İstanbul’un fethi yeni bir çağ açmıştı.
Asırlarca beklenen bir fethin gerçekleştiği an idi.
Fahr-i Kâinat Efendimizin (sav) “İstanbul mutlaka fetholunacaktır. Onu fetheden komutan ne güzel komutan, onu fetheden asker ne güzel askerdir” müjdesine nâil olmak için sayısız muhasara gerçekleştirilmişti. Ama fetih, Fatih Sultan Mehmed ve askerlerine kısmet oldu.

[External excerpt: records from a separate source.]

(** X11.  If every occupancy that the eigensolver reports lies between 0
    and 1, so does every entry of the occupancy estimate that a round
    hands to the next one, and the estimate has the length of the
    reported vectors. *)
Theorem occupancy_estimate_stays_in_range (st st' : Globals G) (i : nat) :
  (∀ b out, solve b = Ok out → Forall (λ x, (0 <= x)%Q ∧ (x <= 1)%Q) (avg_occs out)) →
  loop_body st i = Ok st' →
  ∃ avg bts,
    avg_occupancy st' = Some avg
    ∧ batches st' = Some bts
    ∧ Forall (λ x, (0 <= x)%Q ∧ (x <= 1)%Q) avg
    ∧ ∀ b out, b ∈ bts → solve b = Ok out → length (avg_occs out) = length avg.
Proof.
  intros Hrange Hbody.
  apply loop_body_Ok in Hbody
    as (bs & pr & h & g1 & bts & g2 & acc & avg & _ & Hbat & Hsolve & Hagg & _ & _ & ->).
  apply batching_length in Hbat.
  apply solving_Ok in Hsolve as (outs & Hall & ->); [|done].
  assert (Hlo := Forall2_length _ _ _ Hall).
  unfold aggregating in Hagg. rewrite acc_after_all in Hagg by lia. simpl in Hagg.
  destruct (np_mean_axis0_bounds 0 1 _ _ Hagg) as [Havg Hlens].
  { apply Forall_fmap, Forall_forall. intros out Hin. simpl.
    apply list_elem_of_lookup in Hin as [j Hj].
    destruct (Forall2_lookup_r _ _ _ _ _ Hall Hj) as (b & _ & Hb). by eapply Hrange. }
  exists avg, bts. simpl. repeat split; try done.
  intros b out Hin Hout.
  apply list_elem_of_lookup in Hin as [j Hj].
  destruct (Forall2_lookup_l _ _ _ _ _ Hall Hj) as (out' & Hj' & Hout').
  assert (out' = out) as -> by congruence.
  rewrite Forall_fmap, Forall_forall in Hlens. apply Hlens.
  by eapply list_elem_of_lookup_2.
Qed.

End BatchFailures.

(** ** Cells 4 and 12: the initial rotation parameters *)

Section Parameters.

Context `{GenG : Generator G}.

Lemma random_sample_draws (n : nat) (g : G) (u : Q) :
  u ∈ (random_sample n g).1 → ∃ g', u = (random g').1.
Proof.
  revert g. induction n as [|n IH]; intros g; simpl.
  - intros Hin. by apply elem_of_nil in Hin.
  - destruct (random g) as [u0 g1] eqn:Hg. specialize (IH g1).
    destruct (random_sample n g1) as [us g2]. simpl in *.
    intros [->|Hin]%elem_of_cons; [|by apply IH].
    exists g. by rewrite Hg.
Qed.

(** X10.  With draws in the unit interval, each of the [num_orbitals ^ 2]
    parameters of [k_rot] lies in [[-1/4, 1/4)] and each of those of
    [k_flat] in [[-1/200, 1/200)]: the optimization starts near zero. *)
Theorem initial_parameters_are_small (num_orbitals : nat) (g : G) :
  unit_draws →
  length (k_rot_init num_orbitals g).1 = num_orbitals ^ 2
  ∧ (∀ x, x ∈ (k_rot_init num_orbitals g).1 → (- (1 # 4) <= x)%Q ∧ (x < 1 # 4)%Q)
  ∧ (∀ x, x ∈ (k_flat_init num_orbitals g).1 → (- (1 # 200) <= x)%Q ∧ (x < 1 # 200)%Q).
Proof.
  intros Hunit. unfold k_rot_init, k_flat_init, num_params.
  assert (Hlen := random_sample_length (num_orbitals ^ 2) g).
  assert (Hdraws := random_sample_draws (num_orbitals ^ 2) g).
  destruct (random_sample (num_orbitals ^ 2) g) as [us g']. simpl in *.
  split; [by rewrite length_fmap|].
  split; intros x (u & -> & Hu)%list_elem_of_fmap;
    destruct (Hdraws u Hu) as [g1 ->]; destruct (Hunit g1) as [H0 H1]; split; lra.
Qed.

End Parameters.

(** ** The further properties on the small instance *)

Lemma demo_rng_unit_draws : @unit_draws nat demo_rng.
Proof.
  intros g. unfold random, demo_rng, table_rng. cbn [fst length demo_table].
  assert (Hg := Nat.mod_upper_bound g 5 ltac:(lia)).
  destruct (g mod 5) as [|[|[|[|[|n]]]]]; [..|lia]; cbn [nth]; split; done.
Qed.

Fethin sosyolojik ve birçok ilmî değerlendirmeleri yapılmıştır.
Bu bir ideâl idi.
Mukaddes bir ideâl ile günün teknolojisi en son veriler birleştirilmiştir. Fetih, her iki kuvvet ile gerçekleştirilmiştir.
Bu kupkuru bir cihangirlik sevdası değildir.
Osmanlı’yı ayakta tutan, “Devlet-i ebed müddet” düşüncesi ile “İlâ-yı Kelimetullah” yani devleti ebediyyen yaşatmak, Allah’ın adını yaymaktır.
Buna mâneviyat büyükleri, iyi yetişmiş komutanlar, cihangir askerler güç vermiştir.
1453’te Fatih Sultan Mehmed Han, Topkapı’dan İstanbul’a girerken, Akşemseddin Hazretleri’nin müridlerinden bir askerin, “Sultanım! Şeyhimin himmetleri olmasa idi İstanbul’u zor alırdınız” sözüne karşılık, Fatih, kınındaki kılıcı göstererek, şu ibretli sözü söylemiştir: “Çelebi, bunun hakkını da unutma!”
Cenâb-ı Hak, dünyada “âdetullah” denilen kanunlarını koymuştur. Yani bir işte, yaratılış kurallarına uymak zorundayız.
Eğer gönüller üzerindeki fetih gerçekleştiremez ise bunun bir mânâsı olmaz. Fatih gününün en üstün bilgileri ile donatılmış bir komutandı.
Bizi yeni ufuklara götürecek yegâne çare, Fatih’in fethettiği mânâda saklıdır.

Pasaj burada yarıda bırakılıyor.